A Feira Estadual de Ciência, Tecnologia e Inovação do Rio Grande do Norte (Fecitern), sob a coordenação da Profa. Dr. Simone Cabral dos Santos, da Universidade do Estado do Rio Grande do Norte (Uern) Pau dos Ferros, foi aprovada pela  Chamada CNPq/MCTI/MEC N° 09/2026 – Feiras de Ciências e Mostras Científicas – POP CIÊNCIA. O projeto terá o custeio R$ 184.884,00 para dois anos. 

O projeto  da Fecitern já havia sido aprovado no edital de 2025. E agora, o resultado divulgado pelo CNPq aprova a segunda e a terceira edição da Feira, que serão realizadas nos anos de 2026 e 2027.  É importante destacar que a Feira Uern teve a melhor posição no Rio Grande do Norte. 

A Feira será realizada na Uern Natal. O evento envolve  estudantes de escolas estaduais de Ensino Fundamental (anos finais), Ensino Médio e técnico das Diretorias Regionais de Educação e Cultura, da Secretaria de Estado da Educação e da Cultura do Rio Grande do Norte – (Direcs/SEEC/RN).  Além de escolas municipais, privadas e federais de municípios localizados do sertão ao litoral do estado potiguar.

“Avalio essa aprovação da Fecitern como uma resposta ao compromisso da Uern com a formação e qualificação da educação básica, ao promover a ciência na escola, valorizando todas as áreas do conhecimento para além das fronteiras de disciplinas”, destaca a professora.   

Ela enfatiza que a Feira é resultado de uma Política Pública de continuidade de investimento em ciência na Educação Básica, a partir do estreitamento de laços de agências de fomento, como CNPq e Fapern, com a escola. “É importante destacar que a Fecitern compõe uma das ações do Programa Mais Cultura Científica no RN, da FAPERN, também aprovada em 2025 via chamada pública”, frisa. 

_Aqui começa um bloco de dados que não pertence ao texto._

(** [subset_image(S)], run with the fuel that the weight of [S] asks for. *)
Definition subset_image (S : gset nat) : outcome (gmap (gset nat) R) :=
  subset_image_fuel A (Datatypes.S (weight S)) S.

(** Modelled from the spec: [self.basis()[b]] of the algebra framework
    (section 4.5, "return the basis element for b"): the one-term element
    at the index [b]. *)
Definition basis_getitem (b : gset nat) : outcome (gmap (gset nat) R) :=
  Ok (monomial b).

Definition product_on_basis (a b : gset nat) : outcome (gmap (gset nat) R) :=
  if decide (a = ∅) then basis_getitem b
  else if decide (b = ∅) then basis_getitem a
  else if negb (bool_decide (a ## b)) then Ok zero
  else subset_image (b ∪ a).

Definition one_basis : gset nat := ∅.

Definition degree_on_basis (m : gset nat) : nat := size m.

(** [Family(sorted(groundset), lambda i: subset_image(frozenset([i])))] *)
Definition algebra_generators : outcome (list (nat * gmap (gset nat) R)) :=
  mapM (λ i, x ← subset_image {[i]}; mret (i, x))
       (merge_sort (≤) (elements (groundset (_M A)))).

(** [S] is an NBC set: it contains no recorded broken circuit. *)
Definition is_nbc (S : gset nat) : bool :=
  forallb (λ e : gset nat * nat, negb (bool_decide (e.1 ⊆ S))) (_broken_circuits A).

End TopLevel.

(** ** Predicates used by the properties *)

Definition le_key (a b : nat * nat) : Prop := a.1 ≤ b.1.

(** Two elements are in key order. *)
Definition key_le (key : nat → outcome nat) (a b : nat) : Prop :=
  ∃ ka kb, key a = Ok ka ∧ key b = Ok kb ∧ ka ≤ kb.

(** Distinct elements have distinct ranks. *)
Definition sorting_inj (sorting : gmap nat nat) : Prop :=
  ∀ x y r, sorting !! x = Some r → sorting !! y = Some r → x = y.

(** What [__init__] records for a circuit [c]: [i] is the element of [c]
    of least rank and [bc] is the rest of [c]. *)
Definition broken (sorting : gmap nat nat) (c bc : gset nat) (i : nat) : Prop :=
  i ∈ c ∧ bc = c ∖ {[i]} ∧
  ∃ ri, sorting !! i = Some ri ∧
        ∀ j, j ∈ bc → ∃ rj, sorting !! j = Some rj ∧ ri < rj.

(** What the constructor establishes. *)
Record well_built (A : OrlikTeraoAlgebra) : Prop := {
  wb_inj : sorting_inj (_sorting A);
  wb_entries : ∀ bc i, (bc, i) ∈ _broken_circuits A →
    ∃ c, c ∈ circuits (_M A) ∧ broken (_sorting A) c bc i;
  wb_keys : ∀ c, c ∈ circuits (_M A) →
    ∃ i, broken (_sorting A) c (c ∖ {[i]}) i ∧ c ∖ {[i]} ∈ (_broken_circuits A).*1;
}.

(** The circuits of a matroid: no circuit contains another, two circuits
    that share an element [e] contain a third one that avoids [e], and a
    set is independent when it contains no circuit. *)
Record matroid_axioms (M : Matroid) : Prop := {
  circuits_antichain : ∀ c1 c2,
    c1 ∈ circuits M → c2 ∈ circuits M → c1 ⊆ c2 → c1 = c2;
  circuit_elimination : ∀ c1 c2 e,
    c1 ∈ circuits M → c2 ∈ circuits M → c1 ≠ c2 → e ∈ c1 → e ∈ c2 →
    ∃ c3, c3 ∈ circuits M ∧ c3 ⊆ (c1 ∪ c2) ∖ {[e]};
  independent_spec : ∀ X,
    is_independent M X = true ↔ ∀ c, c ∈ circuits M → c ⊈ X;
}.

(** The first two axioms, checked on a list of circuits. *)
Definition check_circuit_axioms (cs : list (gset nat)) : bool :=
  forallb (λ c1 : gset nat, forallb (λ c2 : gset nat,
    bool_decide (c1 = c2) ||
    (negb (bool_decide (c1 ⊆ c2)) &&
     forallb (λ e, negb (bool_decide (e ∈ c2)) ||
                   existsb (λ c3 : gset nat,
                     bool_decide (c3 ⊆ (c1 ∪ c2) ∖ {[e]})) cs)
             (elements c1))) cs) cs.
(** * The entity library of the Word add-in guide

    A shallow embedding of [examples/src/entity-insertion.ts] (the class
    [EntityLibrary], [insertEntityWithFields]) and of the [search] method
    that the recipe [docs/05-recipes/entity-insertion-patterns.md] adds to the
    same class.

    JavaScript strings are sequences of code units.  The development covers
    the strings whose code units all lie in U+0000 to U+00FF, written as
    lists of [ascii]; a string with a code unit above U+00FF is not
    represented, and no statement below speaks of one. *)

From Stdlib Require Import List Ascii String Bool Arith Lia ZArith Permutation.
Import ListNotations.

(** ** Strings *)

Definition jsstring := list ascii.

(** A string literal of the source. *)
Definition js (s : string) : jsstring := list_ascii_of_string s.

(** [a === b] on strings. *)
Fixpoint jsstring_eqb (a b : jsstring) : bool :=
  match a, b with
  | [], [] => true
  | x :: a', y :: b' => Ascii.eqb x y && jsstring_eqb a' b'
  | _, _ => false
  end.

(** [s.startsWith(q)]: [q] is a prefix of [s]. *)
Fixpoint startsWith (s q : jsstring) {struct q} : bool :=
  match q, s with
  | [], _ => true
  | x :: q', y :: s' => Ascii.eqb x y && startsWith s' q'
  | _ :: _, [] => false
  end.

(** [s.includes(q)]: [q] occurs in [s] at some index. *)
Fixpoint includes (s q : jsstring) : bool :=
  startsWith s q ||
  match s with
  | [] => false
  | _ :: s' => includes s' q
  end.

Definition code_in (lo hi : nat) (c : ascii) : bool :=
  (lo <=? nat_of_ascii c) && (nat_of_ascii c <=? hi).

(** Code units with a lowercase mapping: A-Z, and the Latin-1 capitals
    U+00C0-U+00DE without the multiplication sign U+00D7. *)
Definition has_lower (c : ascii) : bool :=
  code_in 65 90 c || (code_in 192 222 c && negb (nat_of_ascii c =? 215)).

Definition toLowerCase_unit (c : ascii) : ascii :=
  if has_lower c then ascii_of_nat (nat_of_ascii c + 32) else c.

(** [s.toLowerCase()] for a string of the range U+0000-U+00FF.  On such a
    string the lowercase mapping works code unit by code unit and stays in
    the range.  The mappings of [String.prototype.toLowerCase] that look at
    the neighbours of a character (the final sigma) or change the length
    (U+0130) start from code units above U+00FF; they are outside this
    definition, as every string with such a code unit is. *)
Definition toLowerCase (s : jsstring) : jsstring := map toLowerCase_unit s.





(** ** Map<string, V>

    A JavaScript [Map] iterates in the order in which its keys were first
    inserted; [set] on a key that is present replaces the value and keeps the
    key's place. *)

Section JsMap.

Variable V : Type.

Definition Map := list (jsstring * V).

Definition Map_empty : Map := [].

Fixpoint Map_get (m : Map) (k : jsstring) : option V :=
  match m with
  | [] => None
  | (k', v) :: m' => if jsstring_eqb k' k then Some v else Map_get m' k
  end.

Fixpoint Map_set (m : Map) (k : jsstring) (v : V) : Map :=
  match m with
  | [] => [(k, v)]
  | (k', v') :: m' =>
      if jsstring_eqb k' k then (k', v) :: m' else (k', v') :: Map_set m' k v
  end.

Definition Map_keys (m : Map) : list jsstring := map fst m.

Definition Map_values (m : Map) : list V := map snd m.

End JsMap.

Arguments Map_empty {V}.
Arguments Map_get {V} m k.
Arguments Map_set {V} m k v.
Arguments Map_keys {V} m.
Arguments Map_values {V} m.

(** ** StandardEntity, EntityWithFields

    [category] has the static type
    ['legal' | 'boilerplate' | 'signature' | 'header' | 'footer']; at run time
    it is a string, and no code of the library inspects it except the
    comparison in [getByCategory].  [lastUpdated] is the time value of the
    [Date], in milliseconds. *)

Record StandardEntity := {
  id : jsstring;
  name : jsstring;
  category : jsstring;
  content : jsstring;
  version : jsstring;
  lastUpdated : Z
}.

(** [fieldValues] is held as [Object.entries(fieldValues)], the pairs in the
    object's iteration order. *)
Record EntityWithFields := {
  entityId : jsstring;
  fieldValues : list (jsstring * jsstring)
}.

(** ** class EntityLibrary *)

Record EntityLibrary := { entities : Map StandardEntity }.

(** [this.entities.set(entity.id, entity)], the body of the loop of
    [loadDefaultEntities]: the one statement that stores an entity. *)
Definition register (lib : EntityLibrary) (entity : StandardEntity) : EntityLibrary :=
  {| entities := Map_set (entities lib) (id entity) entity |}.

(** [for (const entity of defaults) this.entities.set(entity.id, entity)] *)
Definition loadDefaultEntities (defaults : list StandardEntity) (lib : EntityLibrary)
  : EntityLibrary :=
  fold_left register defaults lib.

(** The defaults of [examples/src/entity-insertion.ts]. *)
Definition defaults : list StandardEntity :=
  [ {| id := js "confidentiality-clause";
       name := js "Confidentiality Clause";
       category := js "legal";
       content := js "Both parties agree to maintain the confidentiality of all proprietary information disclosed during the term of this agreement.";
       version := js "1.0";
       lastUpdated := 1704067200000 |};
    {| id := js "governing-law";
       name := js "Governing Law";
       category := js "legal";
       content := js "This Agreement shall be governed by and construed in accordance with the laws of the State of [STATE].";
       version := js "2.1";
       lastUpdated := 1707955200000 |};
    {| id := js "company-signature";
       name := js "Company Signature Block";
       category := js "signature";
       content := js "ACME CORPORATION

By: _______________________
Name: [AUTHORIZED_NAME]
Title: [AUTHORIZED_TITLE]";
       version := js "1.0";
       lastUpdated := 1704067200000 |} ].


Definition empty_library : EntityLibrary := {| entities := Map_empty |}.

(** [new EntityLibrary()] of [examples/src/entity-insertion.ts]. *)
Definition new_EntityLibrary : EntityLibrary :=
  loadDefaultEntities defaults empty_library.


(** [getEntity(id)]: [this.entities.get(id)]; [None] is [undefined]. *)
Definition getEntity (lib : EntityLibrary) (i : jsstring) : option StandardEntity :=
  Map_get (entities lib) i.

(** [Array.from(this.entities.values()).filter(e => e.category === category)] *)
Definition getByCategory (lib : EntityLibrary) (c : jsstring) : list StandardEntity :=
  filter (fun e => jsstring_eqb (category e) c) (Map_values (entities lib)).

(** The filter predicate of [search]. *)
Definition search_hit (lowerQuery : jsstring) (e : StandardEntity) : bool :=
  includes (toLowerCase (name e)) lowerQuery ||
  includes (toLowerCase (content e)) lowerQuery.

(** [search(query)] of the recipe. *)
Definition search (lib : EntityLibrary) (query : jsstring) : list StandardEntity :=
  let lowerQuery := toLowerCase query in
  filter (search_hit lowerQuery) (Map_values (entities lib)).

(** ** Results of JavaScript code *)

Inductive JsError :=
| Error (message : jsstring)
| SyntaxError
| DocumentError (message : jsstring) (cause : JsError).

(** [OutOfModel]: the run reaches a regular expression outside the fragment
    of the pattern language that is embedded below; nothing is said about
    such a run. *)
Inductive result (A : Type) :=
| Ok (a : A)
| Throws (e : JsError)
| OutOfModel.

Arguments Ok {A} a.
Arguments Throws {A} e.
Arguments OutOfModel {A}.

(** ** new RegExp(pattern, 'g')

    The embedded fragment of the pattern language: alternatives of terms,
    a term being one character or [.], alone or under a greedy [*], [+]
    or [?].  There is no group in the fragment, so a match has no capture. *)

Inductive atom := Lit (c : ascii) | Dot.

Inductive quantifier := One | Star | Plus | Opt.

Definition term := (atom * quantifier)%type.

Definition alternative := list term.

Record RegExp := { disjunction : list alternative }.

(** The syntax characters of a pattern. *)
Definition syntax_character (c : ascii) : bool :=
  existsb (Ascii.eqb c) (js "^$\.*+?()[]{}|").

Inductive token :=
| TAtom (a : atom)
| TStar
| TPlus
| TQuestion
| TBar
| TClose
| TDangling
| TOther.

(** Lexing: [\] before a syntax character or [/] is that character; [\] at
    the end is [TDangling]; every other escape, and each of
    [^ $ ( [ ] { }], is [TOther]. *)
Fixpoint tokenize (p : jsstring) : list token :=
  match p with
  | [] => []
  | c :: rest =>
      if Ascii.eqb c "\" then
        match rest with
        | [] => [TDangling]
        | e :: rest' =>
            (if syntax_character e || Ascii.eqb e "/" then TAtom (Lit e) else TOther)
              :: tokenize rest'
        end
      else if Ascii.eqb c "." then TAtom Dot :: tokenize rest
      else if Ascii.eqb c "*" then TStar :: tokenize rest
      else if Ascii.eqb c "+" then TPlus :: tokenize rest
      else if Ascii.eqb c "?" then TQuestion :: tokenize rest
      else if Ascii.eqb c "|" then TBar :: tokenize rest
      else if Ascii.eqb c ")" then TClose :: tokenize rest
      else if syntax_character c then TOther :: tokenize rest
      else TAtom (Lit c) :: tokenize rest
  end.

Inductive compiled :=
| Compiled (r : RegExp)
| PatternSyntaxError
| PatternOutOfModel.

Definition add_term (t : term) (c : compiled) : compiled :=
  match c with
  | Compiled {| disjunction := alt :: alts |} =>
      Compiled {| disjunction := (t :: alt) :: alts |}
  | Compiled {| disjunction := [] |} => Compiled {| disjunction := [[t]] |}
  | other => other
  end.

Definition add_alternative (c : compiled) : compiled :=
  match c with
  | Compiled {| disjunction := alts |} => Compiled {| disjunction := [] :: alts |}
  | other => other
  end.

Definition is_question (ts : list token) : bool :=
  match ts with
  | TQuestion :: _ => true
  | _ => false
  end.

(** Parsing.  A quantifier with nothing to repeat, an unmatched [)] and a
    trailing [\] are syntax errors; a quantifier followed by [?] is lazy and
    outside the fragment. *)
Fixpoint parse (ts : list token) : compiled :=
  match ts with
  | [] => Compiled {| disjunction := [[]] |}
  | TBar :: rest => add_alternative (parse rest)
  | TAtom a :: rest =>
      match rest with
      | TStar :: rest' =>
          if is_question rest' then PatternOutOfModel else add_term (a, Star) (parse rest')
      | TPlus :: rest' =>
          if is_question rest' then PatternOutOfModel else add_term (a, Plus) (parse rest')
      | TQuestion :: rest' =>
          if is_question rest' then PatternOutOfModel else add_term (a, Opt) (parse rest')
      | _ => add_term (a, One) (parse rest)
      end
  | TStar :: _ | TPlus :: _ | TQuestion :: _ => PatternSyntaxError
  | TClose :: _ => PatternSyntaxError
  | TDangling :: _ => PatternSyntaxError
  | TOther :: _ => PatternOutOfModel
  end.

Definition is_other (t : token) : bool :=
  match t with
  | TOther => true
  | _ => false
  end.

(** [new RegExp(pattern, 'g')]. A pattern with a construct outside the
    fragment is not judged at all. *)
Definition new_RegExp (pattern : jsstring) : compiled :=
  let ts := tokenize pattern in
  if existsb is_other ts then PatternOutOfModel else parse ts.

(** *** Matching at one index *)

(** [.] matches every code unit but the line terminators. *)
Definition atom_matches (a : atom) (c : ascii) : bool :=
  match a with
  | Lit x => Ascii.eqb x c
  | Dot => negb (Ascii.eqb c "010" || Ascii.eqb c "013")
  end.

(** A match is the pair of the matched text and the rest of the input. *)
Definition matched := (jsstring * jsstring)%type.

Definition extend (c : ascii) (m : option matched) : option matched :=
  match m with
  | Some (t, rest) => Some (c :: t, rest)
  | None => None
  end.

(** Greedy repetition of [a] followed by the continuation [k]: as many
    characters as possible, one fewer on backtracking. *)
Fixpoint match_star (a : atom) (k : jsstring -> option matched) (s : jsstring)
  : option matched :=
  match s with
  | c :: s' =>
      if atom_matches a c then
        match match_star a k s' with
        | Some (t, rest) => Some (c :: t, rest)
        | None => k s
        end
      else k s
  | [] => k []
  end.

Fixpoint match_terms (ts : alternative) : jsstring -> option matched :=
  match ts with
  | [] => fun s => Some ([], s)
  | (a, q) :: ts' =>
      let k := match_terms ts' in
      match q with
      | One => fun s =>
          match s with
          | c :: s' => if atom_matches a c then extend c (k s') else None
          | [] => None
          end
      | Star => match_star a k
      | Plus => fun s =>
          match s with
          | c :: s' => if atom_matches a c then extend c (match_star a k s') else None
          | [] => None
          end
      | Opt => fun s =>
          match s with
          | c :: s' =>
              if atom_matches a c then
                match k s' with
                | Some (t, rest) => Some (c :: t, rest)
                | None => k s
                end
              else k s
          | [] => k []
          end
      end
  end.

(** The alternatives are tried from left to right. *)
Fixpoint match_alternatives (alts : list alternative) (s : jsstring) : option matched :=
  match alts with
  | [] => None
  | alt :: alts' =>
      match match_terms alt s with
      | Some m => Some m
      | None => match_alternatives alts' s
      end
  end.

Definition match_at (r : RegExp) (s : jsstring) : option matched :=
  match_alternatives (disjunction r) s.
(** * Telemetry capture layer of the AG Grid demo (src/App.tsx)

    A shallow embedding of the telemetry service ([createTelemetryService]),
    of the [App] component's extraction callbacks and of the debounced
    scroll handler, together with the properties of the event pipeline.

    Modelling conventions
    - a JS [number] that carries a price, a quantity or an aggregate is an
      IEEE-754 binary64 value: Rocq's primitive [float];
    - row indices, scroll offsets and the millisecond clock are integers ([Z]),
      array lengths are [nat];
    - JS arrays of telemetry events live in a [heap] indexed by locations, so
      that aliasing between [telemetry.events] and the copies handed to React
      state is explicit;
    - the host's timer table ([setTimeout]/[clearTimeout]) is a list of armed
      timers with absolute deadlines on the millisecond clock. *)

From Stdlib Require Import ZArith Floats.PrimFloat Numbers.Cyclic.Int63.Uint63.
From stdpp Require Import base option list gmap strings.
From Equations Require Import Equations.

Local Open Scope Z_scope.

(** ** JS numbers *)

Module JS.
Definition number := float.

(** [Array.prototype.length] used as an operand of [/]: lengths are below
    2^32, so the conversion to binary64 is exact. *)
Definition of_length (n : nat) : number :=
  PrimFloat.of_uint63 (Uint63.of_Z (Z.of_nat n)).

Definition zero : number := 0%float.
End JS.

(** ** Data types *)

Module Row.
(** [interface RowData] *)
Record RowData := mk {
  id : Z;
  product : string;
  category : string;
  price : JS.number;
  quantity : JS.number;
  inStock : bool;
  lastUpdated : string }.
End Row.
Abbreviation RowData := Row.RowData.

(** A row node of the grid: [node.data] may be undefined, [node.isSelected()]. *)
Record RowNode := {
  node_data : option RowData;
  isSelected : bool }.

Module Col.
(** [ColumnState] entries as read by [extractAllGridData]. *)
Record ColumnState := mk {
  colId : string;
  width : option Z;
  hide : option bool;
  sort : option string;
  sortIndex : option Z;
  pinned : option string }.
End Col.
Abbreviation ColumnState := Col.ColumnState.

(** The filter model is an object keyed by column id whose values are shaped
    by the grid library; it is passed through untouched. *)
Definition FilterModel := list (string * string).

Module Scroll.
(** [BodyScrollEvent]: the fields the scroll handler reads. *)
Record BodyScrollEvent := mk {
  direction : string;
  top : Z;
  left : Z }.
End Scroll.
Abbreviation BodyScrollEvent := Scroll.BodyScrollEvent.

(** *** Payloads ([data: unknown], one shape per event type) *)

Record VisibleViewport := {
  firstRowIndex : Z;
  lastRowIndex : Z;
  visibleRowCount : nat }.

Record GridMetadata := {
  totalRows : nat;
  displayedRows : nat;
  selectedRowsMeta : nat }.

Record Aggregations := {
  totalInventoryValue : JS.number;
  avgPrice : JS.number;
  inStockCount : nat;
  outOfStockCount : nat }.

Record ScrollViewport := {
  sv_firstRow : Z;
  sv_lastRow : Z;
  sv_visibleRowCount : Z }.

Inductive Payload :=
| GridInitialized (totalRows : nat) (columns : list string) (gridVersion : string)
| VisibleRowsExtracted (viewport : VisibleViewport) (visibleRows : list RowData)
    (visibleProductIds : list Z) (totalValue : JS.number)
| SelectedRowsExtracted (selectedCount : nat) (selectedRows : list RowData)
    (selectedIds : list Z) (totalSelectedValue : JS.number)
| FullGridStateExtracted (gridMetadata : GridMetadata) (allData : list RowData)
    (columnState : list ColumnState) (activeFilters : FilterModel)
    (viewport : Z * Z) (aggregations : Aggregations)
| RowSelected (rowId : Z) (rowData : RowData) (selectionSource : string)
| GridScrolled (scrollDirection : string) (viewport : ScrollViewport)
    (scrollPosition : Z * Z).

Module Event.
(** [interface TelemetryEvent].  [id] is the ordinal of the
    [crypto.randomUUID()] draw that produced it and [timestamp] is the
    millisecond clock that [new Date().toISOString()] renders. *)
Record TelemetryEvent := mk {
  id : nat;
  eventType : string;
  timestamp : Z;
  data : Payload }.
End Event.
Abbreviation TelemetryEvent := Event.TelemetryEvent.
(** ** Facts about the monad *)

Lemma bind_ok {A B} (m : M A) (f : A -> M B) st b st' :
  bind m f st = (Ok b, st') ->
  exists a st1, m st = (Ok a, st1) /\ f a st1 = (Ok b, st').
Proof.
  unfold bind. destruct (m st) as [[a|] st1]; intros H.
  - now exists a, st1.
  - discriminate.
Qed.

Lemma logged_refl P st : logged P st st.
Proof. exists []. split; [reflexivity | constructor]. Qed.

Lemma logged_trans P st1 st2 st3 :
  logged P st1 st2 -> logged P st2 st3 -> logged P st1 st3.
Proof.
  intros [n1 [H1 F1]] [n2 [H2 F2]]. exists (n2 ++ n1). split.
  - rewrite H2, H1. now rewrite app_assoc.
  - apply Forall_app. now split.
Qed.

Lemma logged_weaken (P Q : event -> Prop) st st' :
  (forall e, P e -> Q e) -> logged P st st' -> logged Q st st'.
Proof.
  intros HPQ [n [H F]]. exists n. split; [exact H|].
  eapply Forall_impl; eauto.
Qed.

Lemma scraping_closes (new tr : list event) :
  Forall scraping new -> closes_of (new ++ tr) = closes_of tr.
Proof.
  induction 1 as [|e new He _ IH]; simpl; [reflexivity|].
  destruct e; simpl in *; try exact IH; contradiction.
Qed.

Lemma scraping_writes (new tr : list event) :
  Forall scraping new -> writes_of (new ++ tr) = writes_of tr.
Proof.
  induction 1 as [|e new He _ IH]; simpl; [reflexivity|].
  destruct e; simpl in *; try exact IH; contradiction.
Qed.

Lemma logged_scraping st st' :
  logged scraping st st' ->
  closes_of (trace st') = closes_of (trace st) /\
  writes_of (trace st') = writes_of (trace st).
Proof.
  intros [new [-> F]]. split; [now apply scraping_closes | now apply scraping_writes].
Qed.

Section MonadFacts.

Variable W : World.

Lemma call_inv reload e st r st' :
  call W reload e st = (r, st') ->
  st' = mkState (e :: trace st) (if reload then shows W (e :: trace st) else page st) /\
  (r = Ok tt /\ raises W (e :: trace st) = false \/
   r = Raised /\ raises W (e :: trace st) = true).
Proof.
  unfold call. destruct (raises W (e :: trace st)) eqn:E; intros H;
    injection H as <- <-; auto.
Qed.

Lemma call_logged (P : event -> Prop) reload e st r st' :
  P e -> call W reload e st = (r, st') -> logged P st st'.
Proof.
  intros HP H. apply call_inv in H as [-> _]. exists [e]. split; [reflexivity|].
  now constructor.
Qed.

Lemma yields_ret {A} (v : A) : yields W (ret v) v.
Proof.
  intros st. exists (Ok v), st. repeat split; auto using logged_refl.
Qed.

Lemma yields_bind {A B} (m : M A) (f : A -> M B) a b :
  yields W m a -> yields W (f a) b -> yields W (bind m f) b.
Proof.
  intros Hm Hf st. destruct (Hm st) as (r1 & st1 & E1 & L1 & P1 & [-> | [-> Hr]]).
  - destruct (Hf st1) as (r2 & st2 & E2 & L2 & P2 & R2).
    exists r2, st2. unfold bind. rewrite E1. repeat split; auto.
    + eapply logged_trans; eauto.
    + congruence.
  - exists Raised, st1. unfold bind. rewrite E1. repeat split; auto.
Qed.

Lemma yields_observe e : scraping e -> yields W (observe W e) tt.
Proof.
  intros He st. destruct (observe W e st) as [r st'] eqn:E.
  exists r, st'. split; [reflexivity|]. split.
  - eapply call_logged; eauto.
  - apply call_inv in E as [-> [[-> _] | [-> Hr]]]; simpl; eauto.
Qed.

Lemma yields_query {A} sel (answer : A) : yields W (query W sel answer) answer.
Proof.
  unfold query. eapply yields_bind; [apply yields_observe; exact I | apply yields_ret].
Qed.

Lemma yields_inner_text cell : yields W (inner_text W cell) cell.
Proof.
  unfold inner_text. eapply yields_bind; [apply yields_observe; exact I | apply yields_ret].
Qed.
Lemma run_out_counts_partner_run_out_witness :
  Deliveries.accepts (Ingest.load_row [] Examples.retired_and_run_out_row) = true /\
  Stats2.run_out "p_bat"%string [Examples.retired_and_run_out_row] = 1.
Proof.
  split; [reflexivity|].
  exact (run_out_counts_partner_run_out "p_bat"%string Examples.retired_and_run_out_row []
           eq_refl eq_refl eq_refl eq_refl).
Defined.

Lemma splitext_root_vs_removesuffix_witness :
  Gate.removesuffix "m1.json"%string ".json"%string = "m1"%string /\
  Pipeline.splitext_root "m1.json"%string = "m1"%string /\
  Pipeline.splitext_root "..json"%string = "..json"%string.
Proof.
  assert (H1 := splitext_root_vs_removesuffix "m1"%string ltac:(simpl; intuition discriminate)).
  assert (H2 := splitext_root_vs_removesuffix "."%string ltac:(simpl; intuition discriminate)).
  split; [exact (proj1 H1)|]. split; [exact (proj2 H1)|exact (proj2 H2)].
Defined.

Lemma load_cricsheet_match_kept_witness :
  let final := fst (Pipeline.run_files Examples.unit_parse Examples.unit_prep Examples.count_rest (Pipeline.mk_db [] O)
                      ([("m0.json"%string, "d/m0.json"%string)] ++ ("m1.json"%string, "d/m1.json"%string) ::
                       [("m2.json"%string, "d/m2.json"%string)])) in
  In "m1"%string (Pipeline.matches final) /\
  Gate.get_files_to_process (Pipeline.matches final) [("m1.json"%string, "d/m1.json"%string)] = [].
Proof.
  intros final.
  destruct (load_cricsheet_match_kept Examples.unit_parse Examples.unit_prep Examples.count_rest (Pipeline.mk_db [] O)
              [("m0.json"%string, "d/m0.json"%string)] [("m2.json"%string, "d/m2.json"%string)]
              ("m1.json"%string, "d/m1.json"%string) "m1"%string tt
              eq_refl eq_refl ltac:(simpl; intuition discriminate) eq_refl eq_refl eq_refl
              ltac:(simpl; intuition discriminate)) as [H1 [_ H3]].
  split; [exact H1|exact H3].
Defined.

Lemma update_missing_matches_backlog_witness :
  Recon.update_missing_matches (Recon.mk_state [Examples.db_a] [Examples.icc_c])
    [Examples.icc_a; Examples.icc_c] = BuildError.
Proof.
  apply (proj2 (proj1 (update_missing_matches_backlog (Recon.mk_state [Examples.db_a] [Examples.icc_c])
                         [Examples.icc_a; Examples.icc_c]
                         ltac:(repeat constructor; simpl; tauto)))).
  exists Examples.icc_c. split; [vm_compute; tauto|simpl; tauto].
Defined.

Vale destacar que desde 2013, projetos para realização de feiras de ciências, sob a coordenação da Profa. Simone Cabral, têm sido contemplados com recursos do CNPq. “Com a Fecitern estamos ampliando a participação de estudantes oriundos de diferentes regiões do estado potiguar que ainda não tiveram oportunidade de participar de uma Feira de Ciências de abrangência estadual”, diz a professora.